● **Work order**: Copy out all the entries shown below, exactly as they appear.

......

(** What [ready_at_ns] answers, about the refilled bucket. *)
Lemma ready_at_spec (b : TokenBucket) (cost : DecimalInput) (c : dec) (now clock_ns : Z) :
  bucket_ok b -> cost_input b cost = Ok c -> 0 <= now ->
  exists r, ready_at_ns b cost (Some now) clock_ns = Ok (refill_to b now, r) /\
    forall t, _last_refill_ns (refill_to b now) <= t ->
      ((exists b'', try_acquire (refill_to b now) cost (Some t) clock_ns = Ok (b'', true)) <->
       match r with None => False | Some ready => ready <= t end).
Proof.
  intros Hb Hc Hnow. unfold ready_at_ns. rewrite Hc, refill_some by done. cbn [rbind].
  pose proof (refill_ok b now Hb) as Hb'.
  destruct (refill_to_fields b now) as (F1 & F2 & F3 & F4 & F5).
  set (b' := refill_to b now) in *. destruct (cost_input_ok _ _ _ Hc) as [Hc0 Hch].
  assert (Hc' : cost_input b' cost = Ok c) by (unfold cost_input in *; by rewrite F2).
  assert (Hcap : (dval c <= dval (_capacity b'))%Q) by (by rewrite (bo_capacity _ Hb'), F2).
  pose proof (bo_last _ Hb') as Hlast.
  assert (Havail : forall t, (dval c <= available b' t <->
    dval c <= dval (_tokens b') + dval (_refill_per_second b')
      * inject_Z (Z.max 0 (t - _last_refill_ns b')) / inject_Z 1000000000)%Q).
  { intros t. unfold available. rewrite Q.min_glb_iff. tauto. }
  destruct (dleb c (_tokens b')) eqn:E1.
  { exists (Some (_last_refill_ns b')). split; [done|]. intros t Ht.
    rewrite try_acquire_some by (done || lia). rewrite Havail. apply dleb_spec in E1.
    pose proof (rate_nonneg b' (t - _last_refill_ns b') Hb').
    split; [done|intros _]. lra. }
  apply not_true_iff_false in E1. rewrite dleb_spec in E1.
  destruct (deqb (_refill_per_second b') dzero) eqn:E2.
  { exists None. split; [done|]. intros t Ht.
    rewrite try_acquire_some by (done || lia). rewrite Havail.
    apply andb_true_iff in E2 as [E2 _]. rewrite dleb_spec, dval_dzero in E2.
    pose proof (bo_refill _ Hb') as Hr.
    assert (Hr0 : (dval (_refill_per_second b') == 0)%Q) by lra.
    rewrite Hr0. split; [|done]. intros H. apply E1.
    assert (E : (dval (_tokens b') + 0 * inject_Z (Z.max 0 (t - _last_refill_ns b')) / inject_Z 1000000000
      == dval (_tokens b'))%Q) by field. by rewrite E in H. }
  destruct (as_integer_ratio c) as [cn cd] eqn:Ec.
  destruct (as_integer_ratio (_tokens b')) as [tn td] eqn:Et.
  destruct (as_integer_ratio (_refill_per_second b')) as [rn rd] eqn:Er.
  apply as_integer_ratio_spec in Ec as [Hcd Ecv]. apply as_integer_ratio_spec in Et as [Htd Etv].
  apply as_integer_ratio_spec in Er as [Hrd Erv].
  assert (Hrn : 0 < rn).
  { apply not_true_iff_false in E2. unfold deqb in E2. rewrite andb_true_iff, !dleb_spec, dval_dzero in E2.
    pose proof (bo_refill _ Hb') as Hr.
    assert (Hr0 : (0 < dval (_refill_per_second b'))%Q).
    { apply Qnot_le_lt. intros H. apply E2. split; [done|lra]. }
    rewrite Erv in Hr0. rewrite Zlt_Qlt.
    assert (Hrd' : (0 < inject_Z rd)%Q) by (by rewrite <- (Zlt_Qlt 0)).
    apply (Qmult_lt_r _ _ (/ inject_Z rd)); [by apply Qinv_lt_0_compat|].
    rewrite Qmult_0_l. exact Hr0. }
  exists (Some (_last_refill_ns b' + ceil_div ((cn * td - tn * cd) * rd * 1000000000) (cd * td * rn))).
  split; [done|]. intros t Ht. rewrite try_acquire_some by (done || lia). rewrite Havail.
  rewrite Z.max_r by lia. rewrite Ecv, Etv, Erv, wait_ns_least by (done || lia). lia.
Qed.

(** [ready_at_ns] is the first instant at which [try_acquire] grants the
    cost: it grants it at exactly the instants from there on, and at no instant
    when it returns [None]. *)
Theorem ready_at_is_first_instant (b : TokenBucket) (cost : DecimalInput) (c : dec)
    (now clock_ns : Z) :
  bucket_ok b -> cost_input b cost = Ok c -> 0 <= now ->
  exists b' r, ready_at_ns b cost (Some now) clock_ns = Ok (b', r) /\
    forall t, _last_refill_ns b' <= t ->
      ((exists b'', try_acquire b' cost (Some t) clock_ns = Ok (b'', true)) <->
       match r with None => False | Some ready => ready <= t end).
Proof.
  intros Hb Hc Hnow. destruct (ready_at_spec b cost c now clock_ns Hb Hc Hnow) as (r & H1 & H2).
  by exists (refill_to b now), r.
Qed.
Definition egress_row_state (exchange egress_id : string) (row : option EgressRow) : EgressHealthState :=
  match row with
  | None =>
      {| es_exchange := exchange; es_egress_id := egress_id; consecutive_transport_failures := 0;
         transport_cooldown_until_unix_ns := 0; last_success_unix_ns := None;
         Health.last_latency_ns := None; transport_last_reason := None;
         transport_restriction_revision := 0 |}
  | Some r =>
      {| es_exchange := exchange; es_egress_id := egress_id;
         consecutive_transport_failures := failures r;
         transport_cooldown_until_unix_ns := transport_cooldown_until_ns r;
         last_success_unix_ns := last_success_ns r; Health.last_latency_ns := latency_ns r;
         transport_last_reason := egress_reason r;
         transport_restriction_revision := egress_revision r |}
  end.

Definition load_egress (self : Store) (exchange egress_id : string) : result EgressHealthState :=
  let! exchange := _nonempty exchange "exchange" in
  let! egress_id := _nonempty egress_id "egress_id" in
  Ok (egress_row_state exchange egress_id (egress_state self !! (exchange, egress_id))).

(** ** Restrictions *)

(** The upsert of [_record_quota_restriction]. *)
Definition upsert_restriction (ban_column : bool) (until : Z) (reason : string)
    (row : option QuotaRow) : QuotaRow :=
  match row with
  | None =>
      {| ban_until_ns := if ban_column then until else 0;
         cooldown_until_ns := if ban_column then 0 else until;
         rate_multiplier := Dec 1 0; quota_reason := Some reason; quota_revision := 1 |}
  | Some r =>
      {| ban_until_ns := if ban_column then Z.max (ban_until_ns r) until else ban_until_ns r;
         cooldown_until_ns :=
           if ban_column then cooldown_until_ns r else Z.max (cooldown_until_ns r) until;
         rate_multiplier := rate_multiplier r; quota_reason := Some reason;
         quota_revision := quota_revision r + 1 |}
  end.

Definition _record_quota_restriction (exchange quota_group column : string) (until_unix_ns : Z)
    (reason : string) : M Store unit := fun self =>
  let checked :=
    let! exchange := _nonempty exchange "exchange" in
    let! quota_group := _nonempty quota_group "quota_group" in
    let! until := _nonnegative until_unix_ns "until_unix_ns" in
    let! reason := _nonempty reason "reason" in
    raise ValueError "invalid quota restriction column"
      when negb (String.eqb column "ban_until_ns" || String.eqb column "cooldown_until_ns");;
    sqlite_int until in
  match checked with
  | Err e => (self, Err e)
  | Ok until =>
      let key := (exchange, quota_group) in
      (set_quota self (<[key :=
         upsert_restriction (String.eqb column "ban_until_ns") until reason (quota_state self !! key)]>
         (quota_state self)), Ok tt)
  end.

Definition record_ban (exchange quota_group : string) (until_unix_ns : Z) (reason : string)
    : M Store unit :=
  _record_quota_restriction exchange quota_group "ban_until_ns" until_unix_ns reason.

Definition record_cooldown (exchange quota_group : string) (until_unix_ns : Z) (reason : string)
    : M Store unit :=
  _record_quota_restriction exchange quota_group "cooldown_until_ns" until_unix_ns reason.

......

● **Answer to this task**:
(** What [ready_at_ns] answers, about the refilled bucket. *)
Lemma ready_at_spec (b : TokenBucket) (cost : DecimalInput) (c : dec) (now clock_ns : Z) :
  bucket_ok b -> cost_input b cost = Ok c -> 0 <= now ->
  exists r, ready_at_ns b cost (Some now) clock_ns = Ok (refill_to b now, r) /\
    forall t, _last_refill_ns (refill_to b now) <= t ->
      ((exists b'', try_acquire (refill_to b now) cost (Some t) clock_ns = Ok (b'', true)) <->
       match r with None => False | Some ready => ready <= t end).
Proof.
  intros Hb Hc Hnow. unfold ready_at_ns. rewrite Hc, refill_some by done. cbn [rbind].
  pose proof (refill_ok b now Hb) as Hb'.
  destruct (refill_to_fields b now) as (F1 & F2 & F3 & F4 & F5).
  set (b' := refill_to b now) in *. destruct (cost_input_ok _ _ _ Hc) as [Hc0 Hch].
  assert (Hc' : cost_input b' cost = Ok c) by (unfold cost_input in *; by rewrite F2).
  assert (Hcap : (dval c <= dval (_capacity b'))%Q) by (by rewrite (bo_capacity _ Hb'), F2).
  pose proof (bo_last _ Hb') as Hlast.
  assert (Havail : forall t, (dval c <= available b' t <->
    dval c <= dval (_tokens b') + dval (_refill_per_second b')
      * inject_Z (Z.max 0 (t - _last_refill_ns b')) / inject_Z 1000000000)%Q).
  { intros t. unfold available. rewrite Q.min_glb_iff. tauto. }
  destruct (dleb c (_tokens b')) eqn:E1.
  { exists (Some (_last_refill_ns b')). split; [done|]. intros t Ht.
    rewrite try_acquire_some by (done || lia). rewrite Havail. apply dleb_spec in E1.
    pose proof (rate_nonneg b' (t - _last_refill_ns b') Hb').
    split; [done|intros _]. lra. }
  apply not_true_iff_false in E1. rewrite dleb_spec in E1.
  destruct (deqb (_refill_per_second b') dzero) eqn:E2.
  { exists None. split; [done|]. intros t Ht.
    rewrite try_acquire_some by (done || lia). rewrite Havail.
    apply andb_true_iff in E2 as [E2 _]. rewrite dleb_spec, dval_dzero in E2.
    pose proof (bo_refill _ Hb') as Hr.
    assert (Hr0 : (dval (_refill_per_second b') == 0)%Q) by lra.
    rewrite Hr0. split; [|done]. intros H. apply E1.
    assert (E : (dval (_tokens b') + 0 * inject_Z (Z.max 0 (t - _last_refill_ns b')) / inject_Z 1000000000
      == dval (_tokens b'))%Q) by field. by rewrite E in H. }
  destruct (as_integer_ratio c) as [cn cd] eqn:Ec.
  destruct (as_integer_ratio (_tokens b')) as [tn td] eqn:Et.
  destruct (as_integer_ratio (_refill_per_second b')) as [rn rd] eqn:Er.
  apply as_integer_ratio_spec in Ec as [Hcd Ecv]. apply as_integer_ratio_spec in Et as [Htd Etv].
  apply as_integer_ratio_spec in Er as [Hrd Erv].
  assert (Hrn : 0 < rn).
  { apply not_true_iff_false in E2. unfold deqb in E2. rewrite andb_true_iff, !dleb_spec, dval_dzero in E2.
    pose proof (bo_refill _ Hb') as Hr.
    assert (Hr0 : (0 < dval (_refill_per_second b'))%Q).
    { apply Qnot_le_lt. intros H. apply E2. split; [done|lra]. }
    rewrite Erv in Hr0. rewrite Zlt_Qlt.
    assert (Hrd' : (0 < inject_Z rd)%Q) by (by rewrite <- (Zlt_Qlt 0)).
    apply (Qmult_lt_r _ _ (/ inject_Z rd)); [by apply Qinv_lt_0_compat|].
    rewrite Qmult_0_l. exact Hr0. }
  exists (Some (_last_refill_ns b' + ceil_div ((cn * td - tn * cd) * rd * 1000000000) (cd * td * rn))).
  split; [done|]. intros t Ht. rewrite try_acquire_some by (done || lia). rewrite Havail.
  rewrite Z.max_r by lia. rewrite Ecv, Etv, Erv, wait_ns_least by (done || lia). lia.
Qed.

(** [ready_at_ns] is the first instant at which [try_acquire] grants the
    cost: it grants it at exactly the instants from there on, and at no instant
    when it returns [None]. *)
Theorem ready_at_is_first_instant (b : TokenBucket) (cost : DecimalInput) (c : dec)
    (now clock_ns : Z) :
  bucket_ok b -> cost_input b cost = Ok c -> 0 <= now ->
  exists b' r, ready_at_ns b cost (Some now) clock_ns = Ok (b', r) /\
    forall t, _last_refill_ns b' <= t ->
      ((exists b'', try_acquire b' cost (Some t) clock_ns = Ok (b'', true)) <->
       match r with None => False | Some ready => ready <= t end).
Proof.
  intros Hb Hc Hnow. destruct (ready_at_spec b cost c now clock_ns Hb Hc Hnow) as (r & H1 & H2).
  by exists (refill_to b now), r.
Qed.
Definition egress_row_state (exchange egress_id : string) (row : option EgressRow) : EgressHealthState :=
  match row with
  | None =>
      {| es_exchange := exchange; es_egress_id := egress_id; consecutive_transport_failures := 0;
         transport_cooldown_until_unix_ns := 0; last_success_unix_ns := None;
         Health.last_latency_ns := None; transport_last_reason := None;
         transport_restriction_revision := 0 |}
  | Some r =>
      {| es_exchange := exchange; es_egress_id := egress_id;
         consecutive_transport_failures := failures r;
         transport_cooldown_until_unix_ns := transport_cooldown_until_ns r;
         last_success_unix_ns := last_success_ns r; Health.last_latency_ns := latency_ns r;
         transport_last_reason := egress_reason r;
         transport_restriction_revision := egress_revision r |}
  end.

Definition load_egress (self : Store) (exchange egress_id : string) : result EgressHealthState :=
  let! exchange := _nonempty exchange "exchange" in
  let! egress_id := _nonempty egress_id "egress_id" in
  Ok (egress_row_state exchange egress_id (egress_state self !! (exchange, egress_id))).

(** ** Restrictions *)

(** The upsert of [_record_quota_restriction]. *)
Definition upsert_restriction (ban_column : bool) (until : Z) (reason : string)
    (row : option QuotaRow) : QuotaRow :=
  match row with
  | None =>
      {| ban_until_ns := if ban_column then until else 0;
         cooldown_until_ns := if ban_column then 0 else until;
         rate_multiplier := Dec 1 0; quota_reason := Some reason; quota_revision := 1 |}
  | Some r =>
      {| ban_until_ns := if ban_column then Z.max (ban_until_ns r) until else ban_until_ns r;
         cooldown_until_ns :=
           if ban_column then cooldown_until_ns r else Z.max (cooldown_until_ns r) until;
         rate_multiplier := rate_multiplier r; quota_reason := Some reason;
         quota_revision := quota_revision r + 1 |}
  end.

Definition _record_quota_restriction (exchange quota_group column : string) (until_unix_ns : Z)
    (reason : string) : M Store unit := fun self =>
  let checked :=
    let! exchange := _nonempty exchange "exchange" in
    let! quota_group := _nonempty quota_group "quota_group" in
    let! until := _nonnegative until_unix_ns "until_unix_ns" in
    let! reason := _nonempty reason "reason" in
    raise ValueError "invalid quota restriction column"
      when negb (String.eqb column "ban_until_ns" || String.eqb column "cooldown_until_ns");;
    sqlite_int until in
  match checked with
  | Err e => (self, Err e)
  | Ok until =>
      let key := (exchange, quota_group) in
      (set_quota self (<[key :=
         upsert_restriction (String.eqb column "ban_until_ns") until reason (quota_state self !! key)]>
         (quota_state self)), Ok tt)
  end.

Definition record_ban (exchange quota_group : string) (until_unix_ns : Z) (reason : string)
    : M Store unit :=
  _record_quota_restriction exchange quota_group "ban_until_ns" until_unix_ns reason.

Definition record_cooldown (exchange quota_group : string) (until_unix_ns : Z) (reason : string)
    : M Store unit :=
  _record_quota_restriction exchange quota_group "cooldown_until_ns" until_unix_ns reason.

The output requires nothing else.